Segment Open

Lemma aimed_resolved n a m' f :
  aimed a → flow_resolved (resolution n (as_mgr a)) (as_mgr a) = (m', f) →
  aimed (mkAssoc m' (as_current a) (as_dials a) (forwarding (as_current a) f (as_forwarded a)) (as_replies a)).
Proof.
  intros Ha. unfold flow_resolved, resolution. destruct (m_pump (as_mgr a)) as [|fl|fl t|] eqn:Hp;
    [by intros [= <- <-]; apply aimed_same| |by intros [= <- <-]; apply aimed_same..].
  destruct (createRelay _ _ _ _ _) as [t|] eqn:Hc; [|by intros [= <- <-]; apply aimed_same].
  destruct (closed (as_mgr a)); [by intros [= <- <-]; apply aimed_same|].
  destruct (lookupRelay _ _); intros [= <- <-]; [by apply aimed_same|].
  split; cbn; [|apply Ha]. intros f' t' [= <- <-]. by eapply createRelay_reaches.
Qed.

Lemma aimed_dialled ok a a' : aimed a → act (Dialled ok) a = Ok a' → aimed a'.
Proof.
  intros Ha. cbn [act]. unfold flow_dialled. destruct (m_pump (as_mgr a)) as [| |fl t|] eqn:Hp;
    [by intros [= <-]; apply aimed_same..| |by intros [= <-]; apply aimed_same].
  destruct ok; cbn [negb]; bind; [|by intros [= <-]; apply aimed_same].
  assert (Forall2 (λ d t, reaches d.1 d.2 t) (as_dials a ++ [(fl_host fl, fl_port fl)]) (m_dialled (as_mgr a) ++ [t])) as Hd.
  { apply Forall2_app; [apply Ha|]. constructor; [|constructor]. by apply (am_pump _ Ha). }
  destruct (closed _); bind; [by intros [= <-]|]. destruct (m_relays _); [|done]. bind. by intros [= <-].
Qed.

Lemma aimed_act mv a a' : aimed a → act mv a = Ok a' → aimed a'.
Proof.
  intros Ha. destruct mv as [src data|n|ok| |i data|i| | |]; cbn [act];
    [| |by apply aimed_dialled|intros [= <-]; apply aimed_same; [done|..]| |intros [= <-]; apply aimed_same; [done|..]..].
  - destruct (m_pump (as_mgr a)) eqn:Hp; try by intros [= <-]. unfold client_datagram.
    destruct (authorise src (as_mgr a)) as [m1 [c|]] eqn:Hau;
      [apply authorise_Some in Hau as (_ & _ & -> & _)|apply authorise_None in Hau as ->; intros [= <-]; by apply aimed_same].
    destruct (parseUDPRequest data) as [[[h p] pl]|e|];
      [cbv zeta; destruct (lookupRelay _ _)|..]; intros [= <-]; by apply aimed_same.
  - destruct (flow_resolved _ _) as [m' f] eqn:Hf. intros [= <-]. by eapply aimed_resolved.
  - unfold pump_stop. by destruct (m_pump (as_mgr a)).
  - intros f t. unfold pump_stop. by destruct (m_pump (as_mgr a)) eqn:Hp; cbn; rewrite ?Hp.
  - destruct (m_readers (as_mgr a) !! i) as [[k r]|]; [|by intros [= <-]].
    destruct (target_reply r data (as_mgr a)) as [[c out]|]; intros [= <-]; [by apply aimed_same|done].
  - unfold reader_exit, removeRelay. by repeat case_match.
  - intros f t. unfold reader_exit, removeRelay. by repeat case_match.
  - unfold closeAll_begin. by repeat case_match.
  - intros f t. unfold closeAll_begin. by repeat case_match.
  - unfold closeAll_close. by repeat case_match.
  - intros f t. unfold closeAll_close. by repeat case_match.
  - unfold closeAll_end. by repeat case_match.
  - intros f t. unfold closeAll_end. destruct (m_closing (as_mgr a)), (m_pump (as_mgr a)) eqn:Hp; rewrite ?Hp; try done.
    destruct (bool_decide (m_readers (as_mgr a) = [])); cbn; by rewrite Hp.
Qed.

Lemma aimed_acts mvs : ∀ a a', aimed a → acts mvs a = Ok a' → aimed a'.
Proof.
  induction mvs as [|mv mvs IH]; intros a a' Ha; cbn [acts]; [by intros [= <-]|].
  intros (a1 & H1 & H2)%bind_Ok. by eapply IH, H2; eapply aimed_act.
Qed.
(* ===== verification/Tunnel.v ===== *)
(** The surface of the tunnel connection ([conn.go], the accessors of [openvpn.go],
    [pkg/netstack]): deadlines, addresses, and the options of the server as the
    caller and the network stack see them.  A [time.Time] is its reading in
    nanoseconds, or [None] for the zero value. *)
From S2P Require Import Prelude Text Netip PushReply Dial Session Client.
Local Open Scope Z_scope.

(** ** Deadlines *)

(** The two atomics of [tunnel]. *)
Record tunnel := mkTunnel { tn_readDeadlineNs : Z; tn_writeDeadlineNs : Z }.
Definition tunnel_new : tunnel := mkTunnel 0 0.

(** What is stored for a deadline; [UnixNano] wraps in 64 bits. *)
Definition storeDeadline (d : option Z) : Z := match d with None => 0 | Some t => i64 t end.
Definition SetReadDeadline (d : option Z) (t : tunnel) : tunnel := mkTunnel (storeDeadline d) (tn_writeDeadlineNs t).
Definition SetWriteDeadline (d : option Z) (t : tunnel) : tunnel := mkTunnel (tn_readDeadlineNs t) (storeDeadline d).
Definition tunnel_SetDeadline (d : option Z) (t : tunnel) : tunnel := mkTunnel (storeDeadline d) (storeDeadline d).

(** The deadline of the context of a call. *)
Definition ctx_deadline (ns : Z) : option Z := if ns =? 0 then None else Some ns.
Definition readCtx (t : tunnel) : option Z := ctx_deadline (tn_readDeadlineNs t).
Definition writeCtx (t : tunnel) : option Z := ctx_deadline (tn_writeDeadlineNs t).

Inductive ctx_error : Type := Canceled | DeadlineExceeded.
#[export] Instance ctx_error_eq_dec : EqDecision ctx_error.
Proof. solve_decision. Defined.

(** What the session returns to the tunnel: an error of a context, or its own. *)
Inductive session_error : Type :=
  | SErrCtx (e : ctx_error)
  | SErrClosed (e : option close_error).

(** [ctxErr] is the state of the context of the call. *)
Definition isDeadlineErr (err : session_error) (ctxErr : option ctx_error) : bool :=
  match err with
  | SErrCtx DeadlineExceeded => true
  | SErrCtx Canceled => bool_decide (ctxErr = Some DeadlineExceeded)
  | SErrClosed _ => false
  end.

(** How a round of [Read] or [Write] sees the result of the session. *)
Definition io_seen (r : nat + session_error) (ctxErr : option ctx_error) : io_result :=
  match r with
  | inl n => IoOk n
  | inr e => if isDeadlineErr e ctxErr then IoDeadline else IoErr (match e with SErrClosed e => e | _ => None end)
  end.

(** A context at a moment: its deadline, and the error it ended with. *)
Record context := mkContext { cx_deadline : option Z; cx_err : option ctx_error }.

(** [mergedContext], while it is not cancelled by its own [CancelFunc]: a child of
    [a] that [b], if there is one, cancels too. *)
Definition mergedContext (a : context) (b : option context) : context :=
  mkContext (cx_deadline a)
    (match cx_err a with
     | Some e => Some e
     | None => match b with Some (mkContext _ (Some _)) => Some Canceled | _ => None end
     end).

(** ** Addresses *)

(** [ipAddr]: the bytes of the address; none renders as [<nil>]. *)
Definition ipAddr : Type := bytes.

Definition LocalAddr (pr : PushReply) : ipAddr :=
  if Netip.IsValid (pr_LocalIP pr) then AsSlice (pr_LocalIP pr)
  else if 0 <=? pf_bits (pr_LocalIP6 pr) then AsSlice (pf_addr (pr_LocalIP6 pr)) else [].

Definition peerForRemote (pr : PushReply) : Addr :=
  if Netip.IsValid (pr_Gateway pr) then pr_Gateway pr
  else if Netip.IsValid (pr_RemoteIP pr) then pr_RemoteIP pr
  else if Netip.IsValid (pr_LocalIP pr) then pr_LocalIP pr
  else pr_RemoteIP6 pr.

Definition RemoteAddr (pr : PushReply) : ipAddr :=
  let peer := peerForRemote pr in if Netip.IsValid peer then AsSlice peer else [].

(** ** Options *)

(** The public [PushReply]. *)
Record PublicPushReply := mkPublicPushReply {
  pp_LocalIP : Addr;
  pp_Netmask : Addr;
  pp_Gateway : Addr;
  pp_LocalIP6 : Prefix;
  pp_RemoteIP6 : Addr;
  pp_Routes : list Prefix;
  pp_Routes6 : list Prefix;
  pp_DNS : list Addr;
  pp_MTU : Z;
  pp_Cipher : bytes;
  pp_PeerID : Z;
  pp_PingInterval : Z;
  pp_PingRestart : Z;
  pp_Topology : bytes
}.

Definition pushReplyFrom (pr : PushReply) : PublicPushReply :=
  mkPublicPushReply (pr_LocalIP pr) (pr_Netmask pr) (pr_Gateway pr) (pr_LocalIP6 pr) (pr_RemoteIP6 pr) (pr_Routes pr)
    (pr_Routes6 pr) (pr_DNS pr) (pr_MTU pr) (pr_Cipher pr) (pr_PeerID pr) (pr_PingInterval pr) (pr_PingRestart pr)
    (pr_Topology pr).

Definition TunnelMTU (pr : PushReply) : Z := let mtu := pr_MTU pr in if mtu <=? 0 then 1500 else mtu.

(** What go-tun2net configures its interface from. *)
Record TunConfig := mkTunConfig {
  tc_LocalIP : Addr;
  tc_Netmask : Addr;
  tc_Gateway : Addr;
  tc_LocalIP6 : Prefix;
  tc_RemoteIP6 : Addr;
  tc_Routes : list Prefix;
  tc_Routes6 : list Prefix;
  tc_DNS : list Addr;
  tc_MTU : Z
}.

Definition pushReplyToTunConfig (pr : PublicPushReply) : TunConfig :=
  mkTunConfig (pp_LocalIP pr) (pp_Netmask pr) (pp_Gateway pr) (pp_LocalIP6 pr) (pp_RemoteIP6 pr) (pp_Routes pr)
    (pp_Routes6 pr) (pp_DNS pr) (if 0 <? pp_MTU pr then u32 (pp_MTU pr) else 0).

(** ** What holds *)

(** A deadline is kept as it is set, for reads and writes apart, but for the one
    instant that is stored as "none". *)
Lemma deadline_kept d t :
  - 2 ^ 63 ≤ d < 2 ^ 63 →
  readCtx (SetReadDeadline (Some d) t) = (if d =? 0 then None else Some d) ∧
  writeCtx (SetReadDeadline (Some d) t) = writeCtx t ∧ readCtx (SetWriteDeadline (Some d) t) = readCtx t.
Proof. intros Hd. unfold readCtx, SetReadDeadline, ctx_deadline, storeDeadline. cbn. by rewrite i64_small. Qed.

Example epoch_is_no_deadline : readCtx (SetReadDeadline (Some 0) tunnel_new) = None.
Proof. reflexivity. Qed.

(** The merged context ends when either does, but has the deadline of the first
    alone. *)
Lemma merged_ends a b : cx_err (mergedContext a b) = None ↔ cx_err a = None ∧ (∀ c, b = Some c → cx_err c = None).
Proof.
  unfold mergedContext. destruct (cx_err a); [naive_solver|]. destruct b as [[d [e|]]|]; cbn; [|naive_solver..].
  split; [done|]. intros [_ H]. by specialize (H _ eq_refl).
Qed.
Example merged_deadline_lost : cx_deadline (mergedContext (mkContext None None) (Some (mkContext (Some 5) None))) = None.
Proof. reflexivity. Qed.

(** A call whose deadline has passed reports it, and asks for no reconnection. *)
Lemma deadline_reported c e :
  cl_closed c = false → tunnel_round c (io_seen (inr (SErrCtx e)) (Some DeadlineExceeded)) = inl TunnelDeadline.
Proof. intros Hc. unfold tunnel_round. rewrite Hc. by destruct e. Qed.

Lemma AsSlice_ne a : Netip.IsValid a = true → AsSlice a ≠ [].
Proof.
  intros Hv Ha. assert (length (AsSlice a) = 0%nat) as Hl by (by rewrite Ha).
  destruct a; [done|cbn [AsSlice] in Hl; rewrite length_be_enc in Hl; lia..].
Qed.

(** An address is missing only when the server gave none of either family. *)
Lemma local_address pr :
  (0 ≤ pf_bits (pr_LocalIP6 pr) → Netip.IsValid (pf_addr (pr_LocalIP6 pr)) = true) →
  LocalAddr pr = [] ↔ pr_LocalIP pr = AddrZero ∧ pf_bits (pr_LocalIP6 pr) < 0.
Proof.
  intros H6. unfold LocalAddr. destruct (Netip.IsValid (pr_LocalIP pr)) eqn:H4.
  - pose proof (AsSlice_ne _ H4). split; [done|]. intros [Hz _]. by rewrite Hz in H4.
  - assert (pr_LocalIP pr = AddrZero) as -> by (by apply negb_false_iff, bool_decide_eq_true in H4).
    destruct (Z.leb_spec 0 (pf_bits (pr_LocalIP6 pr))) as [Hb|Hb]; [|tauto]. pose proof (AsSlice_ne _ (H6 Hb)). split; [done|lia].
Qed.

(** The network stack gets the options of the server; an MTU of more than 32 bits
    is cut. *)
Lemma tun_config_exact pr :
  0 ≤ pr_MTU pr < 2 ^ 32 →
  let c := pushReplyToTunConfig (pushReplyFrom pr) in
  tc_LocalIP c = pr_LocalIP pr ∧ tc_Netmask c = pr_Netmask pr ∧ tc_Gateway c = pr_Gateway pr ∧
  tc_LocalIP6 c = pr_LocalIP6 pr ∧ tc_RemoteIP6 c = pr_RemoteIP6 pr ∧ tc_Routes c = pr_Routes pr ∧
  tc_Routes6 c = pr_Routes6 pr ∧ tc_DNS c = pr_DNS pr ∧ tc_MTU c = pr_MTU pr.
Proof.
  intros Hm. cbv zeta. cbn. split_and!; try done. destruct (Z.ltb_spec 0 (pr_MTU pr)); [|lia]. by apply Z.mod_small.
Qed.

Segment Closed

The expected answer is a copy of every line in the entries that holds the word "eapply".

Answer area:
  split; cbn; [|apply Ha]. intros f' t' [= <- <-]. by eapply createRelay_reaches.
  - destruct (flow_resolved _ _) as [m' f] eqn:Hf. intros [= <-]. by eapply aimed_resolved.
  intros (a1 & H1 & H2)%bind_Ok. by eapply IH, H2; eapply aimed_act.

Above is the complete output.